What is needed.
Return all lines from the listing below in which "actions" appears.

--- Extracted data Enclosed Below ---

(* ===== verification/UsbWorker.v ===== *)
(** * The USB transport ([src/transport/dispatch.c],
      [src/transport/usb_hid_worker.c], [src/transport/adapter.c])

    The worker thread waits for flags, assembles packets into requests, runs the
    protocols and sends what they answer.  While a request waits for the user
    the same thread serves packets again, so that the wait and the dispatcher
    call each other: the dispatcher is built by recursion on the number of
    requests that may be nested.

    The worker owns [transport_state_storage]; the session functions take it out
    of the application and the result is put back ([with_transport]).  Request
    and response share the transport arena: the request is passed by value, and
    what the protocol answers is written over it. *)

From S2P Require Import Prelude Types Sha256 Cbor CtapParse CtapRequests Platform EcdsaDer.
From S2P Require Import StoreIndex TransportState Pin Storage PinStore Blob RecordFormat Store.
From S2P Require Import App RuntimeConfig ClientPin Policy Approval Response U2fApdu.
From S2P Require Import U2fSession U2fAdapter AssertionQueue UsbHid Commands.

(** ** The firmware *)

Definition ZF_WORKER_EVT_STOP : Z := 1.
Definition ZF_WORKER_EVT_CONNECT : Z := 2.
Definition ZF_WORKER_EVT_DISCONNECT : Z := 4.
Definition ZF_WORKER_EVT_REQUEST : Z := 8.
Definition ZF_WORKER_EVT_APPROVAL : Z := 16.
Definition ZF_WORKER_POLL_MS : Z := 5.
Definition ZF_KEEPALIVE_INTERVAL_MS : Z := 100.
Definition ZF_KEEPALIVE_UPNEEDED : Z := 2.

(** What [furi_thread_flags_wait] returns: the flags, that were cleared, or an
    error. *)
Inductive FlagsWait :=
| FlagsSet (flags : Z)
| FlagsTimeout
| FlagsError.

(** [HidU2fEvent] of the firmware. *)
Inductive HidU2fEvent :=
| HidU2fConnected
| HidU2fDisconnected
| HidU2fRequest.

(** Threads, the HID endpoint and the USB interface of the device.  A wait
    returns the shared state as the other threads leave it; a packet of length
    zero means that there is none; interfaces are pointers. *)
Class WorkerHal (W : Type) := {
  furi_thread_flags_wait : Z -> ZerofidoApp -> M W (FlagsWait * ZerofidoApp);
  furi_thread_flags_get : M W Z;
  furi_thread_flags_clear : Z -> M W unit;
  furi_thread_flags_set : Z -> M W unit;
  furi_hal_hid_u2f_get_request : M W bytes;
  furi_hal_hid_u2f_is_connected : M W bool;
  furi_hal_hid_u2f_set_callback : bool -> M W unit;
  furi_hal_usb_unlock : M W unit;
  furi_hal_usb_get_config : M W Z;
  furi_hal_usb_set_config : Z -> M W bool;
  usb_hid_u2f : Z;
  usb_cdc_single : Z;
  (** what a command finds: whether its scratch memory is free, and the files of
      the data directory *)
  command_scratch : M W bool;
  data_directory : M W (list (bytes * bool));
}.

Definition ZF_USB_RESTORE_DEFAULT {W} `{WorkerHal W} : Z := usb_cdc_single.

Definition has_flag (flags flag : Z) : bool := negb (Z.land flags flag =? 0).

(** A protocol handler: session, protocol and payload of a complete message. *)
Definition Dispatcher (W : Type) : Type :=
  ZerofidoApp -> ZfTransportState -> Z -> ZfTransportProtocolKind -> bytes ->
  M W (ZerofidoApp * ZfTransportState).

Definition with_transport (app : ZerofidoApp) (transport : ZfTransportState) : ZerofidoApp :=
  app <| app_transport_state_storage := transport |>.

Definition cancel_requested (app : ZerofidoApp) : ZerofidoApp :=
  with_transport app ((app_transport_state_storage app) <| tr_processing_cancel_requested := true |>).

Section Worker.
Context {W : Type} `{HAL : Hal W} `{HH : HidHal W} `{WH : WorkerHal W} `{BF : BuildFlags}.

(** ** Flags *)

Definition zf_transport_worker_is_connected (app : ZerofidoApp) : bool := app_transport_connected app.

(** The mask of the flags waited for is all five. *)
Definition zf_transport_worker_wait (timeout_ms : Z) (app : ZerofidoApp) : M W (FlagsWait * ZerofidoApp) :=
  furi_thread_flags_wait timeout_ms app.

Definition zf_transport_signal_worker (app : ZerofidoApp) (flags : Z) : M W unit :=
  if negb (app_worker_thread app) then ret tt else furi_thread_flags_set flags.

Definition zf_transport_event_callback (ev : HidU2fEvent) (app : ZerofidoApp) : M W unit :=
  if negb (app_worker_thread app) then ret tt
  else
    zf_transport_signal_worker app
      (match ev with
       | HidU2fConnected => ZF_WORKER_EVT_CONNECT
       | HidU2fDisconnected => ZF_WORKER_EVT_DISCONNECT
       | HidU2fRequest => ZF_WORKER_EVT_REQUEST
       end).

Definition zf_transport_stop_requested (app : ZerofidoApp) : M W bool :=
  if tr_stopping (app_transport_state_storage app) then ret true
  else
    let* flags := furi_thread_flags_get in
    ret (has_flag flags ZF_WORKER_EVT_STOP).

(** ** The USB interface *)

(** Whether the interface was claimed, and what to restore: 0 is a null pointer. *)
Definition zf_transport_enable_usb : M W (bool * Z) :=
  let* _ := furi_hal_usb_unlock in
  let* _ := furi_hal_hid_u2f_set_callback false in
  let* current_usb := furi_hal_usb_get_config in
  let previous_usb := if current_usb =? usb_hid_u2f then ZF_USB_RESTORE_DEFAULT else current_usb in
  if current_usb =? usb_hid_u2f then ret (true, previous_usb)
  else
    let* configured := furi_hal_usb_set_config usb_hid_u2f in
    ret (configured, previous_usb).

Definition zf_transport_restore_usb (previous_usb : Z) : M W unit :=
  let* _ := furi_hal_hid_u2f_set_callback false in
  let* restore_usb :=
    (if previous_usb =? 0 then
       let* config := furi_hal_usb_get_config in
       ret (if config =? usb_hid_u2f then ZF_USB_RESTORE_DEFAULT else previous_usb)
     else ret previous_usb) in
  if restore_usb =? 0 then ret tt
  else let* _ := furi_hal_usb_set_config restore_usb in ret tt.

(** ** Events *)

(** Hiding the prompt is an event of the GUI. *)
Definition zf_transport_worker_apply_actions (app : ZerofidoApp) (actions : Z) : ZerofidoApp :=
  if Z.land actions ZF_TRANSPORT_ACTION_CANCEL_PENDING_INTERACTION =? 0 then app
  else (zerofido_ui_cancel_pending_interaction app).2.

Definition reset_session (app : ZerofidoApp) : ZerofidoApp :=
  with_transport app
    (zf_transport_session_expire_lock (zf_transport_session_reset (app_transport_state_storage app))).

Definition mark_connected (app : ZerofidoApp) (connected : bool) : ZerofidoApp :=
  (zf_u2f_adapter_set_connected app connected) <| app_transport_connected := connected |>.

Definition zf_transport_worker_on_connect (app : ZerofidoApp) : ZerofidoApp :=
  if zf_transport_worker_is_connected app then app else mark_connected (reset_session app) true.

Definition zf_transport_worker_on_disconnect (app : ZerofidoApp) : ZerofidoApp :=
  mark_connected (reset_session (zerofido_ui_cancel_pending_interaction app).2) false.

Definition zf_transport_handle_worker_flags (app : ZerofidoApp) (flags : Z) : ZerofidoApp :=
  let app := if has_flag flags ZF_WORKER_EVT_CONNECT then zf_transport_worker_on_connect app else app in
  if has_flag flags ZF_WORKER_EVT_DISCONNECT then zf_transport_worker_on_disconnect app else app.

Definition zf_transport_tick (app : ZerofidoApp) : M W ZerofidoApp :=
  let* now := furi_get_tick in
  let* transport := zf_transport_session_tick (app_transport_state_storage app) now in
  ret (with_transport app transport).

(** ** Control packets while a command runs *)

(** Whether the command goes on; [fuel] bounds the packets read. *)
Fixpoint zf_transport_drain_processing_control_requests (fuel : nat) (app : ZerofidoApp) :
    M W (bool * ZerofidoApp) :=
  match fuel with
  | O => ret (true, app)
  | S fuel =>
      let* stop := zf_transport_stop_requested app in
      if stop : bool then ret (false, cancel_requested app)
      else
        let* packet := furi_hal_hid_u2f_get_request in
        if len packet =? 0 then ret (true, app)
        else
          let* (status, transport, actions) :=
            zf_transport_session_handle_processing_control app (app_transport_state_storage app) packet 0 in
          let app := zf_transport_worker_apply_actions (with_transport app transport) actions in
          if negb (status =? ZF_CTAP_SUCCESS) then ret (false, app)
          else zf_transport_drain_processing_control_requests fuel app
  end.
(* ===== verification/UsbWaitFacts.v ===== *)
(** * The wait for the user

    While a request waits for the user the worker goes on reading packets.  As
    long as the host stays connected no packet starts another request, and the
    wait ends once the user answers, the prompt expires or the host gives up. *)

From S2P Require Import Prelude Types Platform StoreIndex TransportState App RuntimeConfig.
From S2P Require Import ClientPin Policy Approval PolicyFacts Response U2fApdu U2fAdapter.
From S2P Require Import UsbHid UsbHidFacts UsbHidMessages UsbWorker.

(** ** The environment of a wait *)

(** What the other threads do to the shared state during a wait: they show,
    answer, cancel and take down the prompt, and may ask the worker to stop. *)
Record others_act (app app' : ZerofidoApp) : Prop := {
  oa_prompt : exists es, Forall (fun e => is_ask e = false /\ e <> EvTake) es /\
    app_approval app' = app_approval (interaction_run app es);
  oa_connected : app_transport_connected app' = app_transport_connected app;
  oa_session : exists stop cancel, app_transport_state_storage app' =
    (app_transport_state_storage app) <| tr_stopping := stop |> <| tr_processing_cancel_requested := cancel |>;
}.

(** The host stays connected and the prompt is answered in the end: each wait
    that leaves it pending uses up some of the user's [patience]. *)
Class Patience (W : Type) `{HAL : Hal W} `{HH : HidHal W} `{WH : WorkerHal W} := {
  patience : W -> nat;
  wait_others timeout app (w : W) : others_act app (furi_thread_flags_wait timeout app w).1.2;
  wait_connected timeout app (w : W) flags : (furi_thread_flags_wait timeout app w).1.1 = FlagsSet flags ->
    has_flag flags ZF_WORKER_EVT_DISCONNECT = false;
  wait_patience timeout app (w : W) : let r := furi_thread_flags_wait timeout app w in
    (patience r.2 < patience w)%nat \/ approval_state r.1.2 <> ZfApprovalPending;
  tick_patience (w : W) : (patience (furi_get_tick w).2 <= patience w)%nat;
  flags_patience (w : W) : (patience (furi_thread_flags_get w).2 <= patience w)%nat;
  packet_patience (w : W) : (patience (furi_hal_hid_u2f_get_request w).2 <= patience w)%nat;
  random_patience (w : W) : (patience (furi_hal_random_get w).2 <= patience w)%nat;
  send_patience packet (w : W) : (patience (furi_hal_hid_u2f_send_response packet w).2 <= patience w)%nat;
  delay_patience ms (w : W) : (patience (furi_delay_ms ms w).2 <= patience w)%nat;
}.

(** ** The prompt *)

(** A prompt whose answer will be seen: it is up, or its signal is there. *)
Definition answerable (app : ZerofidoApp) : Prop :=
  approval_state app = ZfApprovalPending \/ apr_done (app_approval app) = 1.

Definition answered (app : ZerofidoApp) : Prop := apr_done (app_approval app) = 1.

Lemma finish_done app state : is_terminal state = true ->
  (answerable app -> answered (zerofido_ui_finish_interaction_locked app state).2) /\
  (answered app -> answered (zerofido_ui_finish_interaction_locked app state).2).
Proof.
  intros _. unfold zerofido_ui_finish_interaction_locked. cbv zeta. case_bool_decide as H; cbn [negb].
  - by split.
  - split; [|done]. by intros [?|?].
Qed.

Lemma act_answer app e : is_ask e = false -> e <> EvTake ->
  (answerable app -> answerable (interaction_act app e)) /\ (answered app -> answered (interaction_act app e)).
Proof.
  intros Ha Ht.
  assert (Hd : answered app -> answered (interaction_act app e)).
  { intros H. destruct e; try done; cbn [interaction_act].
    - by apply finish_done; [destruct right_button|].
    - unfold zerofido_finish_assertion_selection_locked. cbv zeta.
      destruct (zerofido_assertion_selection_pending_locked app), (st_records (app_store app)); try done.
      destruct ((UINT16_MAX <? _) || _ || _); [done|]. by destruct (_ || _).
    - by apply finish_done.
    - unfold zerofido_ui_expire_pending_interaction. destruct (_ && _); [by apply finish_done|done].
    - by apply finish_done.
    - unfold zerofido_ui_hide_interaction. cbv zeta. by destruct (_ && _). }
  split; [|done]. intros [H|H]; [|right; by apply Hd].
  destruct (st_state _ _ (act_settles app e Ha)) as [[E _]|(_&_&E)]; [left|by right].
  by rewrite E.
Qed.

Lemma run_answer app es : Forall (fun e => is_ask e = false /\ e <> EvTake) es ->
  (answerable app -> answerable (interaction_run app es)) /\ (answered app -> answered (interaction_run app es)).
Proof.
  intros H. revert app. induction H as [|e es [H1 H2] _ IH]; intros app; [done|].
  change (interaction_run app (e :: es)) with (interaction_run (interaction_act app e) es).
  destruct (act_answer app e H1 H2) as [A1 A2], (IH (interaction_act app e)) as [B1 B2].
  split; [intros H; by apply B1, A1|intros H; by apply B2, A2].
Qed.
Definition zf_transport_nfc_teardown_rf_activation_locked (state : ZfNfcTransportState) : M W ZfNfcTransportState :=
  let state := state <| nf_field_active := false |> <| nf_iso4_active := false |>
                     <| nf_applet_selected := false |> <| nf_desfire_probe_frame := 0 |>
                     <| nf_iso_cid_present := false |> <| nf_iso_cid := 0 |> in
  let state := zf_transport_nfc_cancel_current_request_locked state in
  let* state :=
    (if nf_iso4_tx_chain_completed state then
       let* now := furi_get_tick in
       ret (state <| nf_post_success_cooldown_active := true |>
                  <| nf_post_success_cooldown_until_tick := u32 (now + ZF_NFC_POST_SUCCESS_COOLDOWN_MS) |>
                  <| nf_post_success_probe_sleep_active := true |>
                  <| nf_iso4_tx_chain_completed := false |>)
     else ret state) in
  let state := zf_transport_nfc_reset_exchange_locked state in
  let state := zf_transport_nfc_clear_last_iso_response state in
  ret ((zf_transport_nfc_clear_tx_chain state) <| nf_iso_pcb := ZF_NFC_PCB_BLOCK |>).

(** Hiding the prompt is an event of the GUI. *)
Definition zf_transport_nfc_on_disconnect (app : ZerofidoApp) : M W ZerofidoApp :=
  match app_transport_nfc_state_storage app with
  | None => ret app
  | Some state =>
      let* state := zf_transport_nfc_teardown_rf_activation_locked state in
      let app := (zerofido_ui_cancel_pending_interaction (with_nfc app state)).2 in
      ret ((zf_u2f_adapter_set_connected app false) <| app_transport_connected := false |>)
  end.

(** ** Responses *)

(** The status word at the end of a U2F response in the arena. *)
Definition u2f_status_word (arena : bytes) (response_len : Z) : Z :=
  Z.lor (Z.shiftl (byte_at arena (response_len - 2)) 8) (byte_at arena (response_len - 1)).

(** The next page of a response. *)
Definition send_page (state : ZfNfcTransportState) (arena : bytes) (chunk_len : Z) :
    M W (bool * ZfNfcTransportState) :=
  let offset := nf_response_offset state in
  let state := state <| nf_response_offset := offset + chunk_len |> in
  let remaining := nf_response_len state - nf_response_offset state in
  zf_transport_nfc_send_apdu_payload state (takeZ chunk_len (dropZ offset arena))
    (zf_transport_nfc_status_update_sw remaining).

(** The last page, with the status word of the response. *)
Definition send_last_page (state : ZfNfcTransportState) (arena : bytes) (chunk_len status_word : Z) :
    M W (bool * ZfNfcTransportState) :=
  let* (ok, state) := zf_transport_nfc_send_apdu_payload state
                        (takeZ chunk_len (dropZ (nf_response_offset state) arena)) status_word in
  ret (ok, zf_transport_nfc_reset_exchange_preserving_replay_locked state).

Definition zf_transport_nfc_send_get_response (app : ZerofidoApp) (state : ZfNfcTransportState)
    (apdu : ZfNfcApdu) : M W (bool * ZfNfcTransportState) :=
  let le := Z.min (zf_transport_nfc_normalize_le apdu) ZF_NFC_GET_RESPONSE_CHUNK_SIZE in
  if nf_processing state && negb (nf_response_ready state) then
    if negb (nf_ctap_get_response_supported state)
    then zf_transport_nfc_send_status_word state ZF_NFC_SW_CONDITIONS_NOT_SATISFIED
    else zf_transport_nfc_send_apdu_payload state [zf_transport_nfc_current_status app] ZF_NFC_SW_STATUS_UPDATE
  else if nf_response_is_error state then
    let error_status := if nf_error_status_word state =? 0 then ZF_NFC_SW_INTERNAL_ERROR
                        else nf_error_status_word state in
    zf_transport_nfc_send_status_word (zf_transport_nfc_reset_exchange_locked state) error_status
  else if negb (nf_response_ready state)
  then zf_transport_nfc_send_status_word state ZF_NFC_SW_CONDITIONS_NOT_SATISFIED
  else
    match nf_arena state with
    | Some arena =>
        if (len arena <? nf_response_len state) || (nf_response_len state <? nf_response_offset state) ||
           (nf_response_is_u2f state && (nf_response_len state <? 2))
        then zf_transport_nfc_send_status_word (zf_transport_nfc_reset_exchange_locked state)
               ZF_NFC_SW_INTERNAL_ERROR
        else
          let remaining := nf_response_len state - nf_response_offset state in
          let status_word := u2f_status_word arena (nf_response_len state) in
          if nf_response_is_u2f state then
            if remaining <=? 2
            then zf_transport_nfc_send_status_word (zf_transport_nfc_reset_exchange_locked state) status_word
            else
              let payload_remaining := remaining - 2 in
              if payload_remaining <=? le then send_last_page state arena payload_remaining status_word
              else send_page state arena le
          else if remaining <=? le then send_last_page state arena remaining ZF_NFC_SW_SUCCESS
          else send_page state arena le
    | None => zf_transport_nfc_send_status_word (zf_transport_nfc_reset_exchange_locked state)
                ZF_NFC_SW_INTERNAL_ERROR
    end.

(** What is sent before everything is wiped. *)
Definition send_and_reset (m : M W (bool * ZfNfcTransportState)) : M W (bool * ZfNfcTransportState) :=
  let* (sent, state) := m in ret (sent, zf_transport_nfc_reset_exchange_locked state).

Definition send_processing (state : ZfNfcTransportState) : M W (bool * ZfNfcTransportState) :=
  zf_transport_nfc_send_apdu_payload state [ZF_NFC_STATUS_PROCESSING] ZF_NFC_SW_STATUS_UPDATE.

Definition zf_transport_nfc_send_deferred_response_or_wtx (state : ZfNfcTransportState) :
    M W (bool * ZfNfcTransportState) :=
  if nf_processing state && negb (nf_response_ready state) && negb (nf_response_is_error state)
  then send_processing state
  else if nf_response_is_error state then
    let error_status := if nf_error_status_word state =? 0 then ZF_NFC_SW_INTERNAL_ERROR
                        else nf_error_status_word state in
    send_and_reset (zf_transport_nfc_send_status_word state error_status)
  else if negb (nf_response_ready state) then send_processing state
  else
    match nf_arena state with
    | Some arena =>
        if len arena <? nf_response_len state
        then send_and_reset (zf_transport_nfc_send_status_word state ZF_NFC_SW_INTERNAL_ERROR)
        else if nf_response_len state + 2 <=? ZF_NFC_MAX_TX_FRAME_INF_SIZE
        then send_and_reset (zf_transport_nfc_send_apdu_payload state (takeZ (nf_response_len state) arena)
                               ZF_NFC_SW_SUCCESS)
        else zf_transport_nfc_begin_chained_apdu_payload state (nf_response_len state) ZF_NFC_SW_SUCCESS
    | None => send_and_reset (zf_transport_nfc_send_status_word state ZF_NFC_SW_INTERNAL_ERROR)
    end.

(** ** Requests *)

(** [request] is written to the arena, where it may already be. *)
Definition zf_transport_nfc_queue_request_locked (state : ZfNfcTransportState) (request_kind : ZfNfcRequestKind)
    (request : bytes) : M W (bool * ZfNfcTransportState) :=
  let* (_, state) := arena_acquire state in
  match nf_arena state with
  | Some arena =>
      if nf_stopping state || (len request =? 0) || (ZF_MAX_MSG_SIZE <? len request) ||
         nf_processing state || nf_request_pending state || zf_transport_nfc_request_worker_active state
      then ret (false, state <| nf_response_is_error := true |>
                             <| nf_error_status_word := ZF_NFC_SW_CONDITIONS_NOT_SATISFIED |>)
      else
        let generation := zf_transport_nfc_next_generation (nf_request_generation state) in
        ret (true,
          state <| nf_arena := Some (buf_write arena 0 request) |>
                <| nf_request_len := len request |> <| nf_request_kind := request_kind |>
                <| nf_request_pending := true |> <| nf_processing := true |>
                <| nf_processing_cancel_requested := false |> <| nf_canceled_session_id := 0 |>
                <| nf_processing_session_id := nf_session_id state |>
                <| nf_request_generation := generation |> <| nf_processing_generation := generation |>
                <| nf_response_ready := false |> <| nf_response_is_error := false |>
                <| nf_response_is_u2f := false |> <| nf_response_len := 0 |>
                <| nf_response_offset := 0 |> <| nf_pending_status := ZF_NFC_STATUS_PROCESSING |>)
  | None => ret (false, state <| nf_response_is_error := true |>
                              <| nf_error_status_word := ZF_NFC_SW_CONDITIONS_NOT_SATISFIED |>)
  end.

--- End of Enclosed Extracted data ---

Answer box.
Definition zf_transport_worker_apply_actions (app : ZerofidoApp) (actions : Z) : ZerofidoApp :=
  if Z.land actions ZF_TRANSPORT_ACTION_CANCEL_PENDING_INTERACTION =? 0 then app
          let* (status, transport, actions) :=
          let app := zf_transport_worker_apply_actions (with_transport app transport) actions in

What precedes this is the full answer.